**Extracted entries:**
== == ==

(** * The claims *)

(** C1. [deriveUlaFromIpv4("192.168.20.0/24", "fd52:425:78eb::/48")]
    returns exactly [{ ipv6subnet: "fd52:425:78eb:1400::/64",
    ipv6gateway: "fd52:425:78eb:1400::1" }]. *)
Theorem scenario_full_prefix :
  deriveUlaFromIpv4 (str "192.168.20.0/24") (str "fd52:425:78eb::/48")
  = Normal {| ipv6subnet := str "fd52:425:78eb:1400::/64";
              ipv6gateway := str "fd52:425:78eb:1400::1" |}.
Proof. vm_compute. reflexivity. Qed.

(** C2. On ["172.16.0.1/16"] and ["::/48"] the function returns the subnet
    identifier of octets (0, 1) padded to four digits, "0001": the result
    is [{ ipv6subnet: "0:0:0:0001::/64", ipv6gateway: "0:0:0:0001::1" }],
    not the "0:0:0:1::/64" and "0:0:0:1::1" of the function's own
    documentation. *)
Theorem scenario_minimal_prefix :
  deriveUlaFromIpv4 (str "172.16.0.1/16") (str "::/48")
  = Normal {| ipv6subnet := str "0:0:0:0001::/64";
              ipv6gateway := str "0:0:0:0001::1" |}
  /\ deriveUlaFromIpv4 (str "172.16.0.1/16") (str "::/48")
     <> Normal {| ipv6subnet := str "0:0:0:1::/64";
                  ipv6gateway := str "0:0:0:1::1" |}.
Proof. split; [vm_compute; reflexivity|vm_compute; discriminate]. Qed.

(** C3, as stated, fails: on ["192.168.0.0/24"] and ["fd00::/8"] the
    returned ipv6subnet is not "0:0:0:0000::/64". *)
Lemma scenario_fd00_not_zero_base :
  ~ (exists r,
        deriveUlaFromIpv4 (str "192.168.0.0/24") (str "fd00::/8") = Normal r
        /\ ipv6subnet r = str "0:0:0:0000::/64").
Proof.
  intros (r & Hr & Hs). vm_compute in Hr. injection Hr as <-.
  vm_compute in Hs. discriminate.
Qed.
(** * Lesson-plan and quiz tool: parsers and session state

  A shallow embedding of the text parsers and of the session-state
  handlers of [streamlit_app.py] and [streamlit_app_QuestionGen.py],
  with the properties the specification states about them.

  Modelling conventions.
  - A Python [str] is a [string]: a sequence of code points below 256.
    Whitespace, decimal digits and lower-casing are those of Python on
    that range.
  - A Python [dict] whose iteration order is observed is an association
    list with Python's update rule (an existing key keeps its position,
    a new key goes last).
  - A Python [set] of indices is a [gset nat]; dictionaries that are
    shared by reference live in a store keyed by location.
  - The text returned by the language-model service is an input of the
    handlers. *)

From Stdlib Require Import ZArith Lia Ascii.
From Stdlib Require String.
From stdpp Require Import gmap strings.

(** ** Python string primitives *)

Module Py.

(** ["\n"] *)
Definition NL : ascii := "010"%char.
Definition nl : string := String NL "".

(** [str.isspace] on one code point below 256. *)
Definition isspace (c : ascii) : bool :=
  let n := nat_of_ascii c in
  ((9 <=? n) && (n <=? 13)) || ((28 <=? n) && (n <=? 32))
  || (n =? 133) || (n =? 160).

(** [\d] of the [re] module on one code point below 256. *)
Definition isdigit (c : ascii) : bool :=
  let n := nat_of_ascii c in (48 <=? n) && (n <=? 57).

Definition lower_char (c : ascii) : ascii :=
  let n := nat_of_ascii c in
  if ((65 <=? n) && (n <=? 90))
     || ((192 <=? n) && (n <=? 222) && negb (n =? 215))
  then ascii_of_nat (n + 32) else c.

(** [s.lower()] *)
Fixpoint lower (s : string) : string :=
  match s with
  | EmptyString => EmptyString
  | String c s' => String (lower_char c) (lower s')
  end.

(** Truth value of a string: only the empty string is false. *)
Definition truthy (s : string) : bool :=
  match s with EmptyString => false | String _ _ => true end.

(** Truth value of a value that is [None] or a string. *)
Definition truthy_opt (o : option string) : bool :=
  match o with None => false | Some s => truthy s end.

(** Truth value of a list. *)
Definition nonempty {A} (l : list A) : bool :=
  match l with [] => false | _ :: _ => true end.

Fixpoint lstrip (s : string) : string :=
  match s with
  | EmptyString => EmptyString
  | String c s' => if isspace c then lstrip s' else s
  end.

Fixpoint rstrip (s : string) : string :=
  match s with
  | EmptyString => EmptyString
  | String c s' =>
      match rstrip s' with
      | EmptyString => if isspace c then EmptyString else String c EmptyString
      | r => String c r
      end
  end.

(** [s.strip()] *)
Definition strip (s : string) : string := rstrip (lstrip s).

(** [s.split(sep)] for a separator of one character. *)
Fixpoint split (sep : ascii) (s : string) : list string :=
  match s with
  | EmptyString => [EmptyString]
  | String c s' =>
      if Ascii.eqb c sep then EmptyString :: split sep s'
      else match split sep s' with
           | [] => [String c EmptyString]
           | piece :: pieces => String c piece :: pieces
           end
  end.

(** [sep.join(l)] *)
Fixpoint join (sep : string) (l : list string) : string :=
  match l with
  | [] => EmptyString
  | [x] => x
  | x :: l' => x +:+ sep +:+ join sep l'
  end.

(** [s.startswith(p)] *)
Definition startswith (p s : string) : bool := String.prefix p s.

(** [s.startswith((p1, p2, ...))] *)
Definition startswith_any (ps : list string) (s : string) : bool :=
  existsb (fun p => startswith p s) ps.

(** [needle in hay] *)
Fixpoint contains (needle hay : string) : bool :=
  String.prefix needle hay
  || match hay with
     | EmptyString => false
     | String _ hay' => contains needle hay'
     end.

(** [s[n:]] for [n >= 0] *)
Fixpoint slice_from (n : nat) (s : string) : string :=
  match n, s with
  | S k, String _ s' => slice_from k s'
  | _, _ => s
  end.

(** [s.replace(old, new)] for a non-empty [old]: occurrences are
    replaced from left to right and do not overlap. [skip] counts the
    characters of a matched occurrence still to pass over. *)
Fixpoint replace_go (old new : string) (skip : nat) (s : string) : string :=
  match s with
  | EmptyString => EmptyString
  | String c s' =>
      match skip with
      | S k => replace_go old new k s'
      | O =>
          if String.prefix old s
          then new +:+ replace_go old new (String.length old - 1) s'
          else String c (replace_go old new 0 s')
      end
  end.
(** * sic2lp: SafeInCloud cards to LastPass sites and secure notes

    A shallow embedding of [main.go]: the card classifier [parse], the two
    record builders [importSite] and [importSecureNote], folder resolution
    [primaryCardLabel], the label resolver [cardLabels] and the attachment
    dumper ([extractAttachments], [dumpfile]), followed by the properties of
    the specification that were checked against them.

    Go strings are byte sequences: they are modelled as [string] (a list of
    8-bit [ascii]).  The two process-wide accumulators [importedSites] and
    [importedNotes] and the files written below [attachments] are threaded
    as an explicit [World]; a function that returns a Go [error] returns the
    new world and an [option error] ([None] for [nil]). *)

From Stdlib Require Import String Ascii List Bool Arith NArith ZArith Lia.
From Stdlib Require Import DecimalString Sorted.
Import ListNotations.

Local Open Scope list_scope.
Local Open Scope string_scope.

(** ** The Go standard library, as far as the program calls it *)

Module Go.

(** A newline, as it stands inside the program's raw string literals. *)
Definition LF : string := String (ascii_of_nat 10) "".

(** [strconv.Itoa] on a slice index (never negative). *)
Definition Itoa (i : nat) : string := NilZero.string_of_uint (Nat.to_uint i).

(** [strings.Join]. *)
Definition Join (elems : list string) (sep : string) : string :=
  String.concat sep elems.

(** [strings.HasPrefix s prefix]. *)
Definition HasPrefix (s pre : string) : bool := String.prefix pre s.

(** [strings.Replace s old new n], for a non-empty [old]: the leftmost
    non-overlapping occurrences of [old] are replaced in one pass from
    left to right, at most [n] of them, all of them when [n < 0].
    [limit] is the remaining count ([None]: no limit) and [skip] the
    number of bytes of a matched [old] still to be dropped. *)
Fixpoint replaceFrom (old new : string) (limit : option nat) (skip : nat)
         (s : string) : string :=
  match s with
  | EmptyString => EmptyString
  | String c s' =>
      match skip with
      | S k => replaceFrom old new limit k s'
      | O =>
          match limit with
          | Some O => s
          | _ =>
              if HasPrefix s old
              then new ++ replaceFrom old new (option_map pred limit)
                                      (pred (String.length old)) s'
              else String c (replaceFrom old new limit 0 s')
          end
      end
  end.

(** The program only ever passes the non-empty literals ["http://"],
    ["https://"] and ["%20"] as [old]; Go's branch for an empty [old]
    (insertion at every UTF-8 rune boundary) is never taken and is left
    as the identity here. *)
Definition Replace (s old new : string) (n : Z) : string :=
  if String.eqb old new then s
  else if Z.eqb n 0 then s
  else match old with
       | EmptyString => s
       | _ => replaceFrom old new
                (if Z.ltb n 0 then None else Some (Z.to_nat n)) 0 s
       end.

(** [url.QueryEscape]: [shouldEscape] in mode [encodeQueryComponent]. *)
Definition isAlnum (c : ascii) : bool :=
  let n := nat_of_ascii c in
  (((97 <=? n) && (n <=? 122)) || ((65 <=? n) && (n <=? 90))
   || ((48 <=? n) && (n <=? 57)))%nat.

Definition shouldEscape (c : ascii) : bool :=
  if isAlnum c then false
  else if (Ascii.eqb c "-" || Ascii.eqb c "_" || Ascii.eqb c "."
           || Ascii.eqb c "~")%char
       then false
       else true.

Definition upperhex : string := "0123456789ABCDEF".

Definition hexDigit (n : nat) : ascii :=
  match String.get n upperhex with
  | Some d => d
  | None => "0"%char
  end.
(** [findNestedRead(visitingModel, targetModels, modelMeta, args)] *)
Definition findNestedRead (visitingModel : key_part)
    (targetModels : list string) (modelMeta : ModelMeta) (args : key_part)
  : bool :=
  let modelsRead := getReadModels visitingModel modelMeta args in
  existsb (fun m => existsb (String.eqb m) modelsRead) targetModels.

(** [getInvalidationPredicate(model, operation, mutationArgs, modelMeta,
    logging)]: the console lines and the result of the predicate, which is
    a boolean or the exception of [JSON.stringify] in the logging
    statement. *)
Definition getInvalidationPredicate (model operation : string)
    (mutationArgs : value) (modelMeta : ModelMeta) (logging : bool)
  : list key_part -> list console_msg * outcome bool :=
  let mutatedModels := getMutatedModels model operation mutationArgs modelMeta in
  fun queryKey =>
    let queryModel := element 1 queryKey in
    let args := element 3 queryKey in
    let log_and_return_true : list console_msg * outcome bool :=
      if logging then
        match stringify_key queryKey with
        | Ok key => ([LogInvalidating key model operation], Ok true)
        | Thrown e => ([], Thrown e)
        end
      else ([], Ok true) in
    if includes mutatedModels queryModel then log_and_return_true
    else if part_truthy args then
      if findNestedRead queryModel mutatedModels modelMeta args
      then log_and_return_true
      else ([], Ok false)
    else ([], Ok false).

End Predicate.

End RawKey.

(* ===================================================================== *)
(** ** Query hooks *)
(* ===================================================================== *)

(** What a query hook hands to [useQuery] (or its suspense and infinite
    variants): the query key and the query function, which receives the
    page parameter of its context.  Of the options of the caller, spread
    last, the model keeps the one member that meets those two: a
    [queryFn] of the caller replaces the built one. *)
Record QueryOptions : Type := mkQueryOptions {
  query_key : list value;
  queryFn : value -> prog value
}.

Definition spread_queryFn (built : value -> prog value)
    (options : option (value -> prog value)) : value -> prog value :=
  match options with
  | Some custom => custom
  | None => built
  end.

(** [a ?? b] *)
Definition nullish_or (a b : value) : value :=
  match a with
  | VUndefined | VNull => b
  | _ => a
  end.

Section QueryHooks.

Variable serialize : value -> value * value.
Variable deserialize : value -> value -> outcome value.
Variable encodeURIComponent : option text -> string.

(** [useModelQuery(model, url, args, options, fetch,
    optimisticUpdate = false)] *)
Definition useModelQuery (model url : string) (args : value)
    (options : option (value -> prog value)) (fetch : option FetchFn)
    (optimisticUpdate_ : option bool) : outcome QueryOptions :=
  let optimisticUpdate_ := or_default false optimisticUpdate_ in
  let reqUrl := makeUrl serialize encodeURIComponent url args in
  obind (getQueryKey model url args (Some false) (Some optimisticUpdate_))
    (fun key =>
       Ok (mkQueryOptions key
             (spread_queryFn
                (fun _ => fetcher deserialize reqUrl None fetch (Some false))
                options))).

(** [useSuspenseModelQuery(model, url, args, options, fetch,
    optimisticUpdate = false)] *)
Definition useSuspenseModelQuery (model url : string) (args : value)
    (options : option (value -> prog value)) (fetch : option FetchFn)
    (optimisticUpdate_ : option bool) : outcome QueryOptions :=
  let optimisticUpdate_ := or_default false optimisticUpdate_ in
  let reqUrl := makeUrl serialize encodeURIComponent url args in
  obind (getQueryKey model url args (Some false) (Some optimisticUpdate_))
    (fun key =>
       Ok (mkQueryOptions key
             (spread_queryFn
                (fun _ => fetcher deserialize reqUrl None fetch (Some false))
                options))).

(** [useInfiniteModelQuery(model, url, args, options, fetch)] *)
Definition useInfiniteModelQuery (model url : string) (args : value)
    (options : option (value -> prog value)) (fetch : option FetchFn)
  : outcome QueryOptions :=
  obind (getQueryKey model url args (Some true) None)
    (fun key =>
       Ok (mkQueryOptions key
             (spread_queryFn
                (fun pageParam =>
                   fetcher deserialize
                     (makeUrl serialize encodeURIComponent url
                        (nullish_or pageParam args))
                     None fetch (Some false))
                options))).

(** [useSuspenseInfiniteModelQuery(model, url, args, options, fetch)] *)
Definition useSuspenseInfiniteModelQuery (model url : string) (args : value)
    (options : option (value -> prog value)) (fetch : option FetchFn)
  : outcome QueryOptions :=
  obind (getQueryKey model url args (Some true) None)
    (fun key =>
       Ok (mkQueryOptions key
             (spread_queryFn
                (fun pageParam =>
                   fetcher deserialize
                     (makeUrl serialize encodeURIComponent url
                        (nullish_or pageParam args))
                     None fetch (Some false))
                options))).

End QueryHooks.

(* ===================================================================== *)
(** ** Notions used by the properties *)
(* ===================================================================== *)

(** A run followed by the run of a continuation. *)
Definition and_then {W A B} (r : W * list event * outcome A)
    (k : A -> W -> W * list event * outcome B) : W * list event * outcome B :=
  match r with
  | (w1, t1, Ok a) => let '(w2, t2, o) := k a w1 in (w2, t1 ++ t2, o)
  | (w1, t1, Thrown e) => (w1, t1, Thrown e)
  end.

(** The trace of a run. *)
Definition trace_of {W A} (r : W * list event * outcome A) : list event :=
  snd (fst r).

(** What a run does to the collaborators: the final state of the
    environment, the calls made, in order, and the outcome.  Console lines
    are left out. *)
Definition effects {W A} (r : W * list event * outcome A)
  : W * list call * outcome A :=
  let '(w, t, o) := r in (w, calls t, o).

== == ==

**Assignment:**
Return exactly, and only, the lines from the start of the listing through the line with "(** C3, as stated, fails: on".

**Your response:**
(** * The claims *)

(** C1. [deriveUlaFromIpv4("192.168.20.0/24", "fd52:425:78eb::/48")]
    returns exactly [{ ipv6subnet: "fd52:425:78eb:1400::/64",
    ipv6gateway: "fd52:425:78eb:1400::1" }]. *)
Theorem scenario_full_prefix :
  deriveUlaFromIpv4 (str "192.168.20.0/24") (str "fd52:425:78eb::/48")
  = Normal {| ipv6subnet := str "fd52:425:78eb:1400::/64";
              ipv6gateway := str "fd52:425:78eb:1400::1" |}.
Proof. vm_compute. reflexivity. Qed.

(** C2. On ["172.16.0.1/16"] and ["::/48"] the function returns the subnet
    identifier of octets (0, 1) padded to four digits, "0001": the result
    is [{ ipv6subnet: "0:0:0:0001::/64", ipv6gateway: "0:0:0:0001::1" }],
    not the "0:0:0:1::/64" and "0:0:0:1::1" of the function's own
    documentation. *)
Theorem scenario_minimal_prefix :
  deriveUlaFromIpv4 (str "172.16.0.1/16") (str "::/48")
  = Normal {| ipv6subnet := str "0:0:0:0001::/64";
              ipv6gateway := str "0:0:0:0001::1" |}
  /\ deriveUlaFromIpv4 (str "172.16.0.1/16") (str "::/48")
     <> Normal {| ipv6subnet := str "0:0:0:1::/64";
                  ipv6gateway := str "0:0:0:1::1" |}.
Proof. split; [vm_compute; reflexivity|vm_compute; discriminate]. Qed.

(** C3, as stated, fails: on ["192.168.0.0/24"] and ["fd00::/8"] the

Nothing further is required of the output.